◆ About this task
Set down, character for character, everything in the records below from the line holding "[a | ]; [ | discriminate ]." down to the line holding "intros N. unfold getItem, setItem.", and no other line.

----

(** C4. [fetch_fundamental_data] and [fetch_debt_comparison] return a
    pair of the text printed and a mapping for every vendor and ticker;
    when their [try] block raises, the text is the error line with the
    message of the exception and the mapping is empty.  So it is when
    the vendor is unreachable, when the info is [None] or holds a list
    where a number is expected, and when the balance sheet is not a
    table or lacks a period column. *)
Theorem fetchers_never_raise :
  (forall (yf : Vendor) (ticker : string),
      exists printed fundamental_data,
        fetch_fundamental_data yf ticker = (printed, fundamental_data)
        /\ forall e,
             fetch_fundamental_data_try yf ticker = Raise e ->
             printed = [fundamental_error_line ticker e]
             /\ fundamental_data = [])
  /\ (forall (yf : Vendor) (ticker : string),
        exists printed debt_comparison,
          fetch_debt_comparison yf ticker = (printed, debt_comparison)
          /\ forall so_far e,
               fetch_debt_comparison_try yf ticker [] = (so_far, Raise e) ->
               printed = [debt_error_line ticker e] /\ debt_comparison = [])
  /\ fetch_fundamental_data failing_vendor "ACME"
     = (["Error al obtener datos fundamentales para ACME: 404 Client Error"],
        [])
  /\ fetch_debt_comparison failing_vendor "ACME"
     = (["Error al obtener la comparación de deuda para ACME: "
         ++ "404 Client Error"],
        [])
  /\ fetch_fundamental_data (vendor_of VNone (Frame [])) "ACME"
     = (["Error al obtener datos fundamentales para ACME: "
         ++ "argument of type 'NoneType' is not iterable"],
        [])
  /\ fetch_fundamental_data
       (vendor_of (VDict [("freeCashflow", VList [VInt 1])]) (Frame []))
       "ACME"
     = (["Error al obtener datos fundamentales para ACME: "
         ++ "float() argument must be a string or a real number, "
         ++ "not 'list'"],
        [])
  /\ fetch_debt_comparison (vendor_of (VDict []) (NotFrame VNone)) "ACME"
     = (["Error al obtener la comparación de deuda para ACME: "
         ++ "'NoneType' object has no attribute 'index'"],
        [])
  /\ fetch_debt_comparison
       (vendor_of (VDict []) (Frame [("Long Term Debt", [])])) "ACME"
     = (["Error al obtener la comparación de deuda para ACME: "
         ++ "single positional indexer is out-of-bounds"],
        []).
Proof.
  split; [ | split; [ | repeat split]].
  - intros yf ticker. unfold fetch_fundamental_data.
    destruct (fetch_fundamental_data_try yf ticker) as [d | e'];
      eexists; eexists; (split; [reflexivity | ]); intros e H.
    + discriminate H.
    + injection H as <-. split; reflexivity.
  - intros yf ticker. unfold fetch_debt_comparison.
    destruct (fetch_debt_comparison_try yf ticker []) as [d [r | e']];
      eexists; eexists; (split; [reflexivity | ]); intros so_far e H.
    + discriminate H.
    + injection H as _ <-. split; reflexivity.
Qed.
(** * ai_trade_bot.py: the polling-decision loop, embedded and verified

    A shallow embedding of [src/ai_trade_bot.py]: the CoinGecko / CoinCodex
    helpers, the prompt builder [groq_decision], the feed helper
    [latest_news] and the [TradingBot] worker with its shared snapshot and
    log.  Python values are modelled as the interpreter has them: [str] is a
    sequence of Unicode code points, [float] is an IEEE binary64 value
    (through the Standard Library's [SpecFloat]), a [dict] is a finite map.
    Everything outside the process (HTTP, the feed parser's fetch, the Groq
    service, the clock, the log file, the platform's sleep) is an oracle
    answering from the history of events so far; every call leaves an event
    in that history. *)

From Stdlib Require Import ZArith NArith List Lia Bool Ascii String.
From Stdlib Require Import Floats.SpecFloat.
From Stdlib Require Import Sorting.Sorted.
From Stdlib Require DecimalFacts DecimalPos DecimalN.
From stdpp Require Import base option list gmap strings.

Local Open Scope Z_scope.
Local Open Scope list_scope.
#[local] Set Warnings "-register-all".

(* ================================================================== *)
(** * Python strings *)
(* ================================================================== *)

(** A Python [str] is a sequence of code points. *)
Abbreviation str := (list N).

(** Literals of the source file are UTF-8; [utf8] decodes the bytes of a
    Rocq string literal into code points (the source has U+2011 in the
    forecast line and U+2014 in the diagnostic string). *)
Fixpoint utf8_decode (bs : list N) : list N :=
  match bs with
  | [] => []
  | b :: r =>
      if (b <? 128)%N then b :: utf8_decode r
      else if (b <? 224)%N then
        match r with
        | c1 :: r1 =>
            N.lor (N.shiftl (N.land b 31) 6) (N.land c1 63) :: utf8_decode r1
        | _ => []
        end
      else if (b <? 240)%N then
        match r with
        | c1 :: c2 :: r2 =>
            N.lor (N.shiftl (N.land b 15) 12)
              (N.lor (N.shiftl (N.land c1 63) 6) (N.land c2 63))
            :: utf8_decode r2
        | _ => []
        end
      else
        match r with
        | c1 :: c2 :: c3 :: r3 =>
            N.lor (N.shiftl (N.land b 7) 18)
              (N.lor (N.shiftl (N.land c1 63) 12)
                 (N.lor (N.shiftl (N.land c2 63) 6) (N.land c3 63)))
            :: utf8_decode r3
        | _ => []
        end
  end.

Fixpoint bytes_of (s : string) : list N :=
  match s with
  | EmptyString => []
  | String c r => N_of_ascii c :: bytes_of r
  end.

Definition utf8 (s : string) : str := utf8_decode (bytes_of s).

Definition nl : N := 10%N.

(** [sep.join(parts)] *)
Fixpoint join (sep : str) (parts : list str) : str :=
  match parts with
  | [] => []
  | [p] => p
  | p :: rest => p ++ sep ++ join sep rest
  end.

(** [str.isspace] on one code point: the interpreter's whitespace table
    (bidirectional class WS, B or S, or category Zs). *)
Definition isspace (c : N) : bool :=
  ((9 <=? c) && (c <=? 13) || (28 <=? c) && (c <=? 32)
   || (c =? 133) || (c =? 160) || (c =? 5760)
   || (8192 <=? c) && (c <=? 8202)
   || (c =? 8232) || (c =? 8233) || (c =? 8239) || (c =? 8287)
   || (c =? 12288))%N.

(** [s.lstrip()], [s.rstrip()], [s.strip()] *)
Fixpoint lstrip (s : str) : str :=
  match s with
  | c :: r => if isspace c then lstrip r else s
  | [] => []
  end.

Definition rstrip (s : str) : str := rev (lstrip (rev s)).

Definition strip (s : str) : str := rstrip (lstrip s).

(** [s.split()]: maximal runs of non-whitespace, in order.  [cur] is the
    token being read, reversed. *)
Fixpoint split_ws_aux (cur : str) (s : str) : list str :=
  match s with
  | [] => match cur with [] => [] | _ => [rev cur] end
  | c :: r =>
      if isspace c then
        match cur with
        | [] => split_ws_aux [] r
        | _ => rev cur :: split_ws_aux [] r
        end
      else split_ws_aux (c :: cur) r
  end.

Definition split_ws (s : str) : list str := split_ws_aux [] s.



(** Decimal digits of a natural number, as [str(n)] prints them. *)
Fixpoint uint_digits (d : Decimal.uint) : str :=
  match d with
  | Decimal.Nil => []
  | Decimal.D0 r => 48%N :: uint_digits r
  | Decimal.D1 r => 49%N :: uint_digits r
  | Decimal.D2 r => 50%N :: uint_digits r
  | Decimal.D3 r => 51%N :: uint_digits r
  | Decimal.D4 r => 52%N :: uint_digits r
  | Decimal.D5 r => 53%N :: uint_digits r
  | Decimal.D6 r => 54%N :: uint_digits r
  | Decimal.D7 r => 55%N :: uint_digits r
  | Decimal.D8 r => 56%N :: uint_digits r
  | Decimal.D9 r => 57%N :: uint_digits r
  end.

Definition nat_digits (n : N) : str := uint_digits (N.to_uint n).
(** The answer yes to the first candidate resolves the identity there and
    then: the record, its id, its title through [__remove_unicode], the
    year of its date and the type shown are stored, one line is read, and
    no later candidate is asked about. *)
Theorem confirm_identity_first_accepted (s : identify_state)
  (record : pyval) (others : list pyval) (answer : str) (rest : list str)
  (title : str) (date_value shown_type found_id : pyval) (parsed : Z) :
  potential (self s) = record :: others ->
  askable (self s) record = Some (title, date_value, shown_type) ->
  getitem record (lit "id") = Ok found_id ->
  strptime_year date_value = Ok parsed ->
  stdin s = answer :: rest ->
  lower answer = lit "y" ->
  confirm_identity s
  = (Ok tt,
     {| self := confirmed (self s) record title found_id parsed shown_type;
        stdin := rest;
        stdout := stdout s
                  ++ question (self s) (title, date_value, shown_type) |}).
Proof.
  intros Hpot Hasked Hid Hyear Hin Hans.
  destruct (askable_keys _ _ _ Hasked) as [d [date [key [-> [Hkeys Hdate]]]]].
  cbn [fst snd] in Hdate.
  assert (Hvalid : str_in (lower answer) [lit "y"; lit "n"; lit "s"] = true)
    by (rewrite Hans; reflexivity).
  pose proof (confirm_result_run d answer rest s date key title date_value
                shown_type Hkeys Hasked Hin Hvalid) as Hrun.
  rewrite Hans in Hrun. unfold answer_effect in Hrun.
  change (str_eqb (lit "y") (lit "n")) with false in Hrun.
  change (str_eqb (lit "y") (lit "s")) with false in Hrun.
  cbv iota in Hrun.
  unfold confirm_identity. run_step. rewrite Hpot. cbn [for_each].
  assert (Hshown : is_none (type_ (self s)) = true ->
                   getitem (PDict d) (lit "media_type") = Ok shown_type).
  { intros Hnone. unfold askable in Hasked. rewrite Hkeys, Hnone in Hasked.
    destruct (dict_get d key) as [[| | | |t| |]|]; try discriminate Hasked.
    destruct (dict_get d date); [|discriminate Hasked].
    cbn [getitem].
    destruct (dict_get d (lit "media_type")); [|discriminate Hasked].
    now injection Hasked as _ _ ->. }
  assert (Hkept : is_none (type_ (self s)) = false ->
                  type_ (self s) = shown_type).
  { intros Hnone. unfold askable in Hasked. rewrite Hkeys, Hnone in Hasked.
    destruct (dict_get d key) as [[| | | |t| |]|]; try discriminate Hasked.
    destruct (dict_get d date); [|discriminate Hasked].
    now injection Hasked as _ _ ->. }
  assert (Hbreak : confirm_result (PDict d) s
            = (Ok Break,
               {| self := confirmed (self s) (PDict d) title found_id parsed
                            shown_type;
                  stdin := rest;
                  stdout := stdout s
                            ++ question (self s)
                                 (title, date_value, shown_type) |})).
  { rewrite Hrun. unfold bind, lift, set_self, modify, ret.
    rewrite Hid. cbn [getitem]. rewrite Hdate, Hyear.
    destruct s as [o typed out]. cbn [self stdin stdout] in *.
    unfold confirmed.
    destruct (is_none (type_ o)) eqn:Hnone.
    - specialize (Hshown eq_refl). cbn [getitem] in Hshown. rewrite Hshown.
      reflexivity.
    - rewrite <- (Hkept eq_refl). reflexivity. }
  now rewrite (bind_ok _ _ _ _ _ Hbreak).
Qed.
(** With one customer whose start date does not parse, the values of
    [daysLeft] are 6 and NaN: they differ, no comparison between them
    succeeds, and both directions leave the two records as they were. *)
Lemma sort_with_NaN_not_reversed :
  map (getField "daysLeft")
      (Samples.processedOn9March [Samples.ann; Samples.eve])
    = [VNumber (Some 6); VNumber None] /\
  map (fun c : ProcessedCustomer => id c)
      (displayCustomers
            (Samples.processedOn9March [Samples.ann; Samples.eve])
            AllStatuses "All" (mkSortConfig "daysLeft" ascending))
    = ["1"; "3"] /\
  map (fun c : ProcessedCustomer => id c)
      (displayCustomers
            (Samples.processedOn9March [Samples.ann; Samples.eve])
            AllStatuses "All" (mkSortConfig "daysLeft" descending))
    = ["1"; "3"].
Proof. repeat split. Qed.

End ViewFacts.

(** ** Persisted state *)

Module PersistenceFacts.
Import Types JS App Persistence.

Local Open Scope list_scope.

(** *** Properties of objects *)

Lemma getProp_setProp_same k v o : getProp k (setProp k v o) = Some v.
Proof.
  induction o as [ | [k' v'] o IH ]; cbn.
  - now rewrite String.eqb_refl.
  - destruct (String.eqb_spec k' k); cbn.
    + now rewrite String.eqb_refl.
    + destruct (String.eqb_spec k' k); [ contradiction | exact IH ].
Qed.

Lemma getProp_setProp_other k k' v o :
  k' <> k -> getProp k (setProp k' v o) = getProp k o.
Proof.
  intros N. induction o as [ | [k0 v0] o IH ]; cbn.
  - destruct (String.eqb_spec k' k); [ contradiction | reflexivity ].
  - destruct (String.eqb_spec k0 k'); cbn.
    + subst. destruct (String.eqb_spec k' k); [ contradiction | ].
      reflexivity.
    + destruct (String.eqb_spec k0 k); [ reflexivity | exact IH ].
Qed.

Lemma getProp_deleteProp_same k o : getProp k (deleteProp k o) = None.
Proof.
  induction o as [ | [k' v'] o IH ]; cbn; trivial.
  destruct (String.eqb_spec k' k); cbn; trivial.
  destruct (String.eqb_spec k' k); [ contradiction | exact IH ].
Qed.

Lemma getProp_deleteProp_other k k' o :
  k' <> k -> getProp k (deleteProp k' o) = getProp k o.
Proof.
  intros N. induction o as [ | [k0 v0] o IH ]; cbn; trivial.
  destruct (String.eqb_spec k0 k'); cbn.
  - subst. destruct (String.eqb_spec k' k); [ contradiction | exact IH ].
  - destruct (String.eqb_spec k0 k); [ reflexivity | exact IH ].
Qed.

(** Writing the value a property already has changes nothing. *)
Lemma setProp_same k v o : getProp k o = Some v -> setProp k v o = o.
Proof.
  induction o as [ | [k' v'] o IH ]; cbn; [ discriminate | ].
  destruct (String.eqb_spec k' k).
  - intros [= ->]. now subst.
  - intros H. now rewrite IH.
Qed.

Lemma deleteProp_idem k o : deleteProp k (deleteProp k o) = deleteProp k o.
Proof.
  unfold deleteProp. induction o as [ | [k' v'] o IH ]; cbn; trivial.
  destruct (String.eqb_spec k' k); cbn; trivial.
  destruct (String.eqb_spec k' k); [ contradiction | ]. cbn. now rewrite IH.
Qed.

(** *** The migration *)

Lemma orDefault_truthy v d : truthy (Some v) = true -> orDefault (Some v) d = v.
Proof. unfold orDefault, or. now intros ->. Qed.

Lemma orDefault_falsy a d : truthy a = false -> orDefault a d = d.
Proof. unfold orDefault, or. now intros ->. Qed.

Lemma orDefault_default d : orDefault (Some d) d = d.
Proof. unfold orDefault, or. now destruct (truthy (Some d)). Qed.

(** [a || d] is a fixed point of [_ || d]. *)
Lemma orDefault_idem a d : orDefault (Some (orDefault a d)) d = orDefault a d.
Proof.
  destruct (truthy a) eqn:Ta.
  - destruct a as [v | ]; [ | discriminate ].
    rewrite (orDefault_truthy v d Ta). now apply orDefault_truthy.
  - rewrite (orDefault_falsy a d Ta). apply orDefault_default.
Qed.

Lemma orDefault_or_idem a b d :
  orDefault (or (Some (orDefault (or a b) d)) None) d = orDefault (or a b) d.
Proof.
  unfold or at 1. destruct (truthy (Some (orDefault (or a b) d))) eqn:T.
  - apply orDefault_idem.
  - rewrite (orDefault_falsy None d eq_refl).
    destruct (truthy (or a b)) eqn:Tab.
    + destruct (or a b) as [v | ]; [ | discriminate ].
      rewrite (orDefault_truthy v d Tab) in T. congruence.
    + now rewrite (orDefault_falsy _ d Tab).
Qed.

Lemma migrate_migrated props p n ct a :
  migrate (JObject (migrated props p n ct a))
  = Some (JObject (migrated props p n ct a)).
Proof.
  unfold migrate. cbn [readProp spread].
  set (o := migrated props p n ct a).
  assert (getProp "profileName" o = Some (orDefault p (JString ""))) as Hp.
  { unfold o, migrated.
    rewrite getProp_deleteProp_other, !getProp_setProp_other by discriminate.
    apply getProp_setProp_same. }
  assert (getProp "note" o = Some (orDefault (or n ct) (JString ""))) as Hn.
  { unfold o, migrated.
    rewrite getProp_deleteProp_other, getProp_setProp_other by discriminate.
    apply getProp_setProp_same. }
  assert (getProp "accountType" o
          = Some (orDefault a (JString (accountTypeString Share)))) as Ha.
  { unfold o, migrated. rewrite getProp_deleteProp_other by discriminate.
    apply getProp_setProp_same. }
  assert (getProp "contact" o = None) as Hc
    by apply getProp_deleteProp_same.
  rewrite Hp, Hn, Ha, Hc.
  rewrite !orDefault_idem, orDefault_or_idem.
  rewrite (setProp_same "profileName") by exact Hp.
  rewrite (setProp_same "note") by exact Hn.
  rewrite (setProp_same "accountType") by exact Ha.
  unfold o, migrated at 1. now rewrite deleteProp_idem.
Qed.

Lemma migrate_Some o o' :
  migrate o = Some o' ->
  exists props p n ct a, o' = JObject (migrated props p n ct a).
Proof.
  unfold migrate.
  destruct (readProp o "profileName") as [p | ]; [ | discriminate ].
  destruct (readProp o "note") as [n | ]; [ | discriminate ].
  destruct (readProp o "contact") as [ct | ]; [ | discriminate ].
  destruct (readProp o "accountType") as [a | ]; [ | discriminate ].
  intros [= <-]. now exists (spread o), p, n, ct, a.
Qed.

Lemma migrate_idempotent o o' : migrate o = Some o' -> migrate o' = Some o'.
Proof.
  intros H. destruct (migrate_Some o o' H) as (props & p & n & ct & a & ->).
  apply migrate_migrated.
Qed.

Lemma mapThrowing_migrate_idempotent l l' :
  mapThrowing migrate l = Some l' -> mapThrowing migrate l' = Some l'.
Proof.
  revert l'. induction l as [ | o l IH ]; intros l'; cbn.
  - intros [= <-]. reflexivity.
  - destruct (migrate o) as [o' | ] eqn:Eo; [ | discriminate ].
    destruct (mapThrowing migrate l) as [l0 | ]; [ | discriminate ].
    intros [= <-]. cbn. rewrite (migrate_idempotent o o' Eo).
    now rewrite (IH l0 eq_refl).
Qed.

(** The object of a record of the current schema is a fixed point. *)
Lemma orDefault_string s : orDefault (Some (JString s)) (JString "") = JString s.
Proof.
  unfold orDefault, or. cbn [truthy].
  destruct (String.eqb_spec s ""); cbn; [ now subst | reflexivity ].
Qed.

Lemma orDefault_or_string s :
  orDefault (or (Some (JString s)) None) (JString "") = JString s.
Proof.
  unfold orDefault, or. cbn [truthy].
  destruct (String.eqb_spec s ""); cbn; [ now subst | ].
  destruct (String.eqb_spec s ""); [ contradiction | reflexivity ].
Qed.

Lemma migrate_customerObj c : migrate (customerObj c) = Some (customerObj c).
Proof.
  unfold migrate, customerObj. cbn [readProp spread].
  cbn - [orDefault or setProp deleteProp].
  rewrite orDefault_string, orDefault_or_string.
  destruct (accountType c); reflexivity.
Qed.

Lemma mapThrowing_migrate_customers cs :
  mapThrowing migrate (map customerObj cs) = Some (map customerObj cs).
Proof.
  induction cs as [ | c cs IH ]; cbn [map mapThrowing]; trivial.
  now rewrite migrate_customerObj, IH.
Qed.

(** *** Saving and loading *)

Lemma getItem_setItem_same k v st : getItem k (setItem k v st) = Some v.
Proof. unfold getItem, setItem. now rewrite String.eqb_refl. Qed.

Lemma getItem_setItem_other k k' v st :
  k <> k' -> getItem k (setItem k' v st) = getItem k st.
Proof.
  intros N. unfold getItem, setItem.
  destruct (String.eqb_spec k k'); [ contradiction | reflexivity ].
Qed.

----

◆ Task answer
  destruct (readProp o "accountType") as [a | ]; [ | discriminate ].
  intros [= <-]. now exists (spread o), p, n, ct, a.
Qed.

Lemma migrate_idempotent o o' : migrate o = Some o' -> migrate o' = Some o'.
Proof.
  intros H. destruct (migrate_Some o o' H) as (props & p & n & ct & a & ->).
  apply migrate_migrated.
Qed.

Lemma mapThrowing_migrate_idempotent l l' :
  mapThrowing migrate l = Some l' -> mapThrowing migrate l' = Some l'.
Proof.
  revert l'. induction l as [ | o l IH ]; intros l'; cbn.
  - intros [= <-]. reflexivity.
  - destruct (migrate o) as [o' | ] eqn:Eo; [ | discriminate ].
    destruct (mapThrowing migrate l) as [l0 | ]; [ | discriminate ].
    intros [= <-]. cbn. rewrite (migrate_idempotent o o' Eo).
    now rewrite (IH l0 eq_refl).
Qed.

(** The object of a record of the current schema is a fixed point. *)
Lemma orDefault_string s : orDefault (Some (JString s)) (JString "") = JString s.
Proof.
  unfold orDefault, or. cbn [truthy].
  destruct (String.eqb_spec s ""); cbn; [ now subst | reflexivity ].
Qed.

Lemma orDefault_or_string s :
  orDefault (or (Some (JString s)) None) (JString "") = JString s.
Proof.
  unfold orDefault, or. cbn [truthy].
  destruct (String.eqb_spec s ""); cbn; [ now subst | ].
  destruct (String.eqb_spec s ""); [ contradiction | reflexivity ].
Qed.

Lemma migrate_customerObj c : migrate (customerObj c) = Some (customerObj c).
Proof.
  unfold migrate, customerObj. cbn [readProp spread].
  cbn - [orDefault or setProp deleteProp].
  rewrite orDefault_string, orDefault_or_string.
  destruct (accountType c); reflexivity.
Qed.

Lemma mapThrowing_migrate_customers cs :
  mapThrowing migrate (map customerObj cs) = Some (map customerObj cs).
Proof.
  induction cs as [ | c cs IH ]; cbn [map mapThrowing]; trivial.
  now rewrite migrate_customerObj, IH.
Qed.

(** *** Saving and loading *)

Lemma getItem_setItem_same k v st : getItem k (setItem k v st) = Some v.
Proof. unfold getItem, setItem. now rewrite String.eqb_refl. Qed.

Lemma getItem_setItem_other k k' v st :
  k <> k' -> getItem k (setItem k' v st) = getItem k st.
Proof.
  intros N. unfold getItem, setItem.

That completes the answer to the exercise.